Alan Law: Well, if she’s listening now, maybe she’ll send you a little retrospective cheque or something.
Anna Rowland: Yeah. We’re not in touch these days, so yeah, maybe. Maybe I just send it to her.
Alan Law: So, you said you were a student at the time. What were you studying?
Anna Rowland: Studying photography GCSE-
Alan Law: Oh, you were?
Anna Rowland: I know. Because I went to college to do GCSEs because I left school early. So, I did GCSEs in college. A few things really. Maths, which I think I ended up getting a U in because I just never turned up. So, there was never going to be a career in accounting for me. English and photography, and I think I did like a business admin course or something.
Alan Law: Oh, okay. That’s all very useful though I guess. Especially the business side because it’s so important for our work.
Anna Rowland: It is. It is. They’re not skills that came that quickly to me, so it was a bit helpful.
Alan Law: And as I said earlier, you’ve been doing it for over … well, it’s like 12 years now. How has the industry changed since you first started, do you think?
Anna Rowland: I think a lot of people are saying there’s a lot more photographers. But I don’t … yeah, there may be a few more, but I think a lot will come and go because i think a lot see this job, they maybe go to a wedding, and they quite enjoy photography, and think, “Oh, this is cool. I want to do this.” They realize it’s actually quite hard. So, people come and go. I’ve seen a lot of people come and go in my time. I know that makes me sound like a right old sage, doesn’t it?
Anna Rowland: But I don’t think it’s just changed vastly. I think the documentary style was still a thing when I went full time back in 2007. So, I’ve not seen huge changes.

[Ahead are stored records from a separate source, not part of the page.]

(** C3 (amended): extraction returns a JSON array or object text with only
    its control characters (line breaks, tabs) removed, so that it parses
    back to the same structure, when the remaining text is flat, that is,
    its only closing bracket (for an array) or closing brace (for an
    object) is its last character, and when the text holds no byte-order
    mark, mangled-ellipsis or zero-width character, no backtick, and no
    comma followed, after optional white space, by a closing bracket or
    brace. *)
Theorem extractJson_idempotent_on_flat_json (text : jsstr) :
  flatBlock lbracket rbracket (withoutControls text)
  \/ flatBlock lbrace rbrace (withoutControls text) ->
  forallb isClean text = true ->
  hasTrailingComma rbracket (withoutControls text) = false ->
  hasTrailingComma rbrace (withoutControls text) = false ->
  extractJson text = Some (withoutControls text) /\
  (forallb (fun c => negb (isC0 c)) text = true -> extractJson text = Some text).
Proof.
  intros Hflat Hclean Hc1 Hc2.
  assert (Hext : extractJson text = Some (withoutControls text)).
  { destruct Hflat as [Hflat | Hflat].
    - apply (extractJson_flat_block lbracket rbracket); auto.
    - apply (extractJson_flat_block lbrace rbrace); auto. }
  split; [exact Hext |].
  intros Hplain. rewrite Hext. unfold withoutControls.
  now rewrite removeAll_id.
Qed.

Lemma extractJson_idempotent_on_flat_json_witness :
  extractJson (doubleQuoted (js "[{'id':'TC_001','body':{'n':1}}," ++ [10%N]
                                 ++ js " {'id':'TC_002'}]"))
  = Some (doubleQuoted (js "[{'id':'TC_001','body':{'n':1}}, {'id':'TC_002'}]")).
Proof.
  apply extractJson_idempotent_on_flat_json; try reflexivity.
  left.
  exists (doubleQuoted (js "{'id':'TC_001','body':{'n':1}}, {'id':'TC_002'}")).
  split; [reflexivity |]. vm_compute. intuition discriminate.
Defined.

(** ** Examples of runs *)



Lemma executeSingleTest_default_expected_witness :
  let r := fst (executeSingleTest (B := Examples.builtins) Examples.deadTarget
                  (Examples.getCase (js "TC_001") (js "/users") StatusNull None)
                  (Some (js "http://x.com")) 3 Examples.freshAjv) in
  rr_expected r = [200] /\ rr_status r = ERROR.
Proof.
  destruct (executeSingleTest_default_expected (B := Examples.builtins)
              Examples.deadTarget
              (Examples.getCase (js "TC_001") (js "/users") StatusNull None)
              (Some (js "http://x.com")) 3 Examples.freshAjv (or_intror eq_refl))
    as (Hexp & _ & Hrej & _).
  split; [exact Hexp |].
  exact (Hrej (js "http://x.com/users") _ _ _ eq_refl eq_refl).
Defined.

Lemma runTestSuite_summary_partition_witness :
  let out := Examples.outputOf Examples.runTenAtOnce in
  sum_total (out_summary out) = 12%nat /\
  sum_total (out_summary out)
  = (sum_passed (out_summary out) + sum_failed (out_summary out)
     + sum_errors (out_summary out))%nat /\
  sum_passed (out_summary out) = countVerdict PASSED (out_results out).
Proof.
  destruct (runTestSuite_summary_partition (B := Examples.builtins)
              (Examples.staticTarget 200 JNull) Examples.suite None (Some 10)
              defaultOptions Examples.freshAjv (batchSchedule 10 12)
              (Examples.outputOf Examples.runTenAtOnce))
    as (_ & _ & Htotal & Hsum & Hpassed & _).
  - vm_compute. reflexivity.
  - split; [exact Htotal | split; [exact Hsum | exact Hpassed]].
Defined.




Lemma runTestSuite_suggestions_witness :
  Forall2 suggestionFor
    (List.filter needsSuggestion (out_results (Examples.outputOf Examples.runOneByOne)))
    (out_suggestions (Examples.outputOf Examples.runOneByOne)) /\
  map sg_recommendedExpected (out_suggestions (Examples.outputOf Examples.runOneByOne))
  = [[200; 201]; [200; 201]; [200; 201]].
Proof.
  split; [|reflexivity].
  apply (runTestSuite_suggestions (B := Examples.builtins)
           (Examples.staticTarget 200 JNull) Examples.suite None (Some 1)
           defaultOptions Examples.freshAjv (sequentialSchedule 12)
           (Examples.outputOf Examples.runOneByOne)).
  vm_compute. reflexivity.
Defined.

(** ** generateTestCases: the cache *)

Section CacheFacts.
Context {B : Builtins}.
Variable http : nat -> AxiosConfig -> Transport.
Variable model : nat -> jsstr -> ModelReply.
Variable elapse : nat -> Z.

(** The cache key depends on the method, the endpoint and the headers
    only. *)
Lemma cacheKeyOf_fingerprint (spec spec' : EndpointSpec) :
  spec_method spec = spec_method spec' ->
  spec_endpoint spec = spec_endpoint spec' ->
  spec_headers spec = spec_headers spec' ->
  cacheKeyOf spec = cacheKeyOf spec'.
Proof.
  intros Hm He Hh. unfold cacheKeyOf, specHeaders. now rewrite Hm, He, Hh.
Qed.

Lemma cache_get_live (w : World) (key : jsstr) (data : GenData) (storedAt : Z) :
  w_cache w !! key = Some (cacheEntry data storedAt) ->
  w_now w <= storedAt + 300000 ->
  cache_get w key = Some data.
Proof.
  intros Hlookup Hnow. unfold cache_get. rewrite Hlookup. simpl.
  unfold stdTTL. destruct (Z.ltb_spec (storedAt + 300 * 1000) (w_now w)); [lia | reflexivity].
Qed.

Lemma generateTestCases_hit (spec : EndpointSpec) (w : World) (data : GenData) :
  cache_get w (cacheKeyOf spec) = Some data ->
  generateTestCases http model elapse spec w
  = ({| gr_data := data; gr_cached := true; gr_note := None |}, w).
Proof. intros Hget. unfold generateTestCases. now rewrite Hget. Qed.

(** C4: when an entry for the same method, endpoint and headers was stored
    no more than five minutes (300000 ms) ago, [generateTestCases] returns
    that entry tagged [cached: true] and leaves the world as it was: no
    request is sent to the target and the model is not called, whether or
    not the specification asks for probing. *)
Theorem generateTestCases_cache_hit
    (stored spec : EndpointSpec) (data : GenData) (storedAt : Z) (w : World) :
  spec_method spec = spec_method stored ->
  spec_endpoint spec = spec_endpoint stored ->
  spec_headers spec = spec_headers stored ->
  w_cache w !! cacheKeyOf stored = Some (cacheEntry data storedAt) ->
  w_now w <= storedAt + 300000 ->
  let '(result, w') := generateTestCases http model elapse spec w in
  gr_cached result = true /\
  gr_data result = data /\
  w_requests w' = w_requests w /\
  w_prompts w' = w_prompts w /\
  w' = w.
Proof.
  intros Hm He Hh Hlookup Hnow.
  rewrite <- (cacheKeyOf_fingerprint spec stored Hm He Hh) in Hlookup.
  rewrite (generateTestCases_hit spec w data (cache_get_live _ _ _ _ Hlookup Hnow)).
  repeat split.
Qed.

I’ve seen a big change in the industry side in the conferences, and workshops, things like that. They weren’t really around when I started out. I feel like that’s quite new.
Alan Law: Do you think that’s for the better, in general, or what are your opinions on those?
Anna Rowland: Yeah, I think they’re cool. I think you should always keep learning. I’ve been doing this, like I said, forever. You can learn something from someone who’s been doing it for a year. We’ve all got things to learn from each other. So, I think it’s super important to stay connected with that and make friends who are doing the same job. I think it’s definitely a community … it’s a good idea.
Alan Law: Yeah, that’s so true because it is … I know I’ve mentioned it before in other ones, but it is kind of a … I find it quite a lonely industry, so it’s awesome to meet those people at conferences and things.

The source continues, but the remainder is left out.